Sunday, February 2, 2020

11/26/45

I am living in Hoechst now. My life is very comfortable and work is quite interesting. I spent last week at the Herman Goering Works in Brunswork. I now have all Krupp's research files here and believe I can learn a lot by reading through all the material. Hoechst is one of the biggest centers for US civilians of all kinds. Part of the town has been requisitioned which means the owners were forced to move out, and then we moved in. Our billets are well heated, we are allowed to use gas and electricity as much as we want, and our food is excellent. We all have been inoculated against the flu and live a strange life inside and outside Germany at the same time.

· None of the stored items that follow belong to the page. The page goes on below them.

(** * FlyKnight networking module: a shallow embedding of [network.py]

    The host side of the LAN multiplayer layer ([GameServer]) is embedded
    as a state-and-exception monad over a record of the server's fields.
    Python values are a small universe of picklable data; the two
    dictionaries that the server iterates over ([clients],
    [client_addresses]) are insertion-ordered association lists, all
    other dictionaries are finite maps.  Everything the server does to
    the outside (lock operations, sends, closes, thread starts) is
    appended to a ghost [trace]. *)

From Equations Require Import Equations.
From stdpp Require Import gmap strings list fin_maps sorting.
From Stdlib Require Import ZArith Lia.
From Stdlib.Strings Require Byte.

#[local] Set Warnings "-register-all".
#[local] Open Scope Z_scope.

(** ** config.py *)

Definition DEFAULT_PORT : Z := 5555.
Definition MAX_PLAYERS : Z := 4.
Definition NETWORK_TICK_RATE : Z := 30.

(** ** Python values *)

(** Hashable values, as used for dictionary keys. *)
Inductive pykey :=
| KNone
| KInt (z : Z)
| KStr (s : string).

Global Instance pykey_eq_dec : EqDecision pykey.
Proof. solve_decision. Defined.
(** The attributes of a [Schroedinger] object. An attribute that only
    some branches of [__init__] assign is an option. *)
Record engine : Type := mk_engine {
  resolution : Z;
  timesteps : Z;
  L : R;
  dt : R;
  g : R;
  imag_time : bool;
  dim : Z;
  mu_sol : R;
  mu : R;
  E : R;
  psi : callable_psi;
  V : callable_V;
  psi_sol : list (ndarray R) -> result (option (ndarray R));
  x : ndarray R;
  dx : R;
  dkx : R;
  kx : ndarray R;
  k_squared : ndarray R;
  U : C;
  y : option (ndarray R);
  dy : option R;
  dky : option R;
  ky : option (ndarray R);
  z : option (ndarray R);
  dz : option R;
  dkz : option R;
  kz : option (ndarray R);
  x_mesh : option (ndarray R);
  y_mesh : option (ndarray R);
  z_mesh : option (ndarray R);
  pos : option (ndarray R);
  psi_val : option (ndarray C);
  V_val : option (ndarray R);
  psi_sol_val : option (option (ndarray R));
  H_kin : option (ndarray C);
  t : R;
  alpha_psi : R;
  alpha_V : R
}.

(** One more axis, as the blocks [if dim >= 2] and [if dim >= 3] build it
    and add its squared wavevectors to [k_squared] in place. *)
Definition add_axis (resolution : Z) (L : R) (k_squared : ndarray R)
  : IO (ndarray R * R * R * ndarray R * ndarray R) :=
  (y <- io_lift (linspace (- L) L resolution) ;;
   dy <- io_lift (py_div (2.0 * L) (IZR resolution)) ;;
   dky <- io_lift (py_div PI L) ;;
   d <- io_lift (py_div 1.0 (dky * IZR resolution)) ;;
   ky <- io_lift (fftfreq resolution d) ;;
   k_squared' <- io_lift (np_inplace Rplus k_squared (sq ky)) ;;
   io_ret (y, dy, dky, ky, k_squared'))%io.
(** Four one-character fragments, each found just before the previous
    one within the overlap window. *)
Definition doc_backwards : Document.t :=
  Document.mk (JSString.lit "faq.md") (JSString.lit "xxdcba")
    (JSString.lit "general").
Definition splits_backwards : list jsstring :=
  [JSString.lit "a"; JSString.lit "b"; JSString.lit "c"; JSString.lit "d"].

(** Raw splits that keep their surrounding white space. *)
Definition doc_padded : Document.t :=
  Document.mk (JSString.lit "shipping/slips.md") (JSString.lit "Hi.  Yo. ")
    (JSString.lit "shipping").
Definition splits_padded : list jsstring :=
  [JSString.lit "Hi. "; JSString.lit "   "; JSString.lit " Yo. "].

(** A splitter that collapses runs of white space: its fragment is not a
    substring of the document. *)
Definition doc_spaced : Document.t :=
  Document.mk (JSString.lit "faq.md") (JSString.lit "a  b")
    (JSString.lit "general").
Definition splits_normalized : list jsstring := [JSString.lit "a b"].

(** Fragments in document order that share more text than
    [chunkOverlap] allows: the second one starts inside the first. *)
Definition doc_repeated : Document.t :=
  Document.mk (JSString.lit "faq.md") (JSString.lit "xy ab xy")
    (JSString.lit "general").
Definition splits_repeated : list jsstring :=
  [JSString.lit "ab xy"; JSString.lit "xy"].

(** The dimension constraint of [embedding vector(1024)] in [init.sql]. *)
Definition schemaRejects (_ : Tables) (statement : Insert) : bool :=
  match statement with
  | INSERT_document _ => false
  | INSERT_document_chunk _ chunk =>
      negb (Nat.eqb (List.length (DocumentChunkInput.embedding chunk)) 1024)
  end.

Definition emptyDatabase : Database :=
  mkDatabase (mkTables [] []) None 1 1.
(** The [B] calls can only start once [m] is over. *)
Lemma all_before_bind_r m f :
  emits (none_of B) m → (∀ a s, all_before A B (trace (f a s))) →
  ∀ s, all_before A B (trace (bind m f s)).
Proof.
  intros Hm Hf s. rewrite trace_bind. apply all_before_app.
  - by apply all_before_none_r.
  - destruct (outcome (m s)); [apply Hf|]. by apply all_before_none_l.
  - by left.
Qed.

(** The [A] calls are over when [m] is. *)
Lemma all_before_bind_l m f :
  (∀ s, all_before A B (trace (m s))) → (∀ a, emits (none_of A) (f a)) →
  ∀ s, all_before A B (trace (bind m f s)).
Proof.
  intros Hm Hf s. rewrite trace_bind.
  destruct (outcome (m s)) as [a|e].
  - apply all_before_app; [apply Hm|apply all_before_none_l, Hf|right; apply Hf].
  - rewrite app_nil_r. apply Hm.
Qed.

Lemma preceded_by_bind_r m f :
  emits (none_of B) m → (∀ a s, preceded_by A B (trace (f a s))) →
  ∀ s, preceded_by A B (trace (bind m f s)).
Proof.
  intros Hm Hf s. rewrite trace_bind. apply preceded_by_app_r; [apply Hm|].
  destruct (outcome (m s)); [apply Hf|]. by apply preceded_by_none.
Qed.

(** Once [m] has returned, an [A] call has been made. *)
Lemma preceded_by_bind_l m f :
  (∀ s, preceded_by A B (trace (m s))) →
  (∀ s a, outcome (m s) = Ok a → Exists (λ e, A e = true) (trace (m s))) →
  ∀ s, preceded_by A B (trace (bind m f s)).
Proof.
  intros Hm Hex s. rewrite trace_bind. apply preceded_by_app_l; [apply Hm|].
  destruct (outcome (m s)) as [a|e] eqn:Ho; [|done]. intros _. by eapply Hex.
Qed.

(** The [B] calls are over when [m] is. *)
Lemma preceded_by_bind_done m f :
  (∀ s, preceded_by A B (trace (m s))) → (∀ a, emits (none_of B) (f a)) →
  ∀ s, preceded_by A B (trace (bind m f s)).
Proof.
  intros Hm Hf s. rewrite trace_bind. apply preceded_by_app_done; [apply Hm|].
  destruct (outcome (m s)); [apply Hf|constructor].
Qed.

Lemma guarantees_bind_l m f : guarantees A m → guarantees A (bind m f).
Proof.
  intros Hm s b. rewrite outcome_bind, trace_bind.
  destruct (outcome (m s)) as [a|e] eqn:Ho; [|done].
  intros _. apply Exists_app. left. by eapply Hm.
Qed.

Lemma guarantees_bind_r m f : (∀ a, guarantees A (f a)) → guarantees A (bind m f).
Proof.
  intros Hf s b. rewrite outcome_bind, trace_bind.
  destruct (outcome (m s)) as [a|e] eqn:Ho; [|done].
  intros Hb. apply Exists_app. right. by eapply Hf.
Qed.

Lemma guarantees_this (g : Ignitor → M Y) :
  (∀ s, guarantees A (g s)) → guarantees A (bind this g).
Proof. intros Hg s b. rewrite bind_this. apply Hg. Qed.

Lemma guarantees_call ev : A ev = true → guarantees A (call ev).
Proof. intros Hev s a _. by apply Exists_cons_hd. Qed.

Lemma guarantees_throw e : guarantees A (@throw Y e).
Proof. by intros s a. Qed.



End Order.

We live in a compound behind barbed wires, and the Germans are not allowed to enter that part of town, except the women who keep the houses clean. Time and again one has to see destroyed towns, and all the pictures and movies can't give you the right impression of  how horrible the destruction really is. One sees people expelled from the East, starving and looking like prisoners of concentration camps, without any belongings. One wonders how human beings can exist in and under the ruins of big blocks of houses. It is hardly imaginable the attitude of the average Bavarian to the refugees from East. There is, what seems to be, an almost constant running to the police and denouncing one's neighbors. The Germans are all very sorry about their fate, but few regret that they started the war, only that they lost it. Sometimes when you go into a small town or village, it looks like peace and happiness. The contrast between cities and the country was never as big as now. Farmers have plenty of food, and the cities are starving. Lack of transportation prevents goods from reaching the larger towns and cities.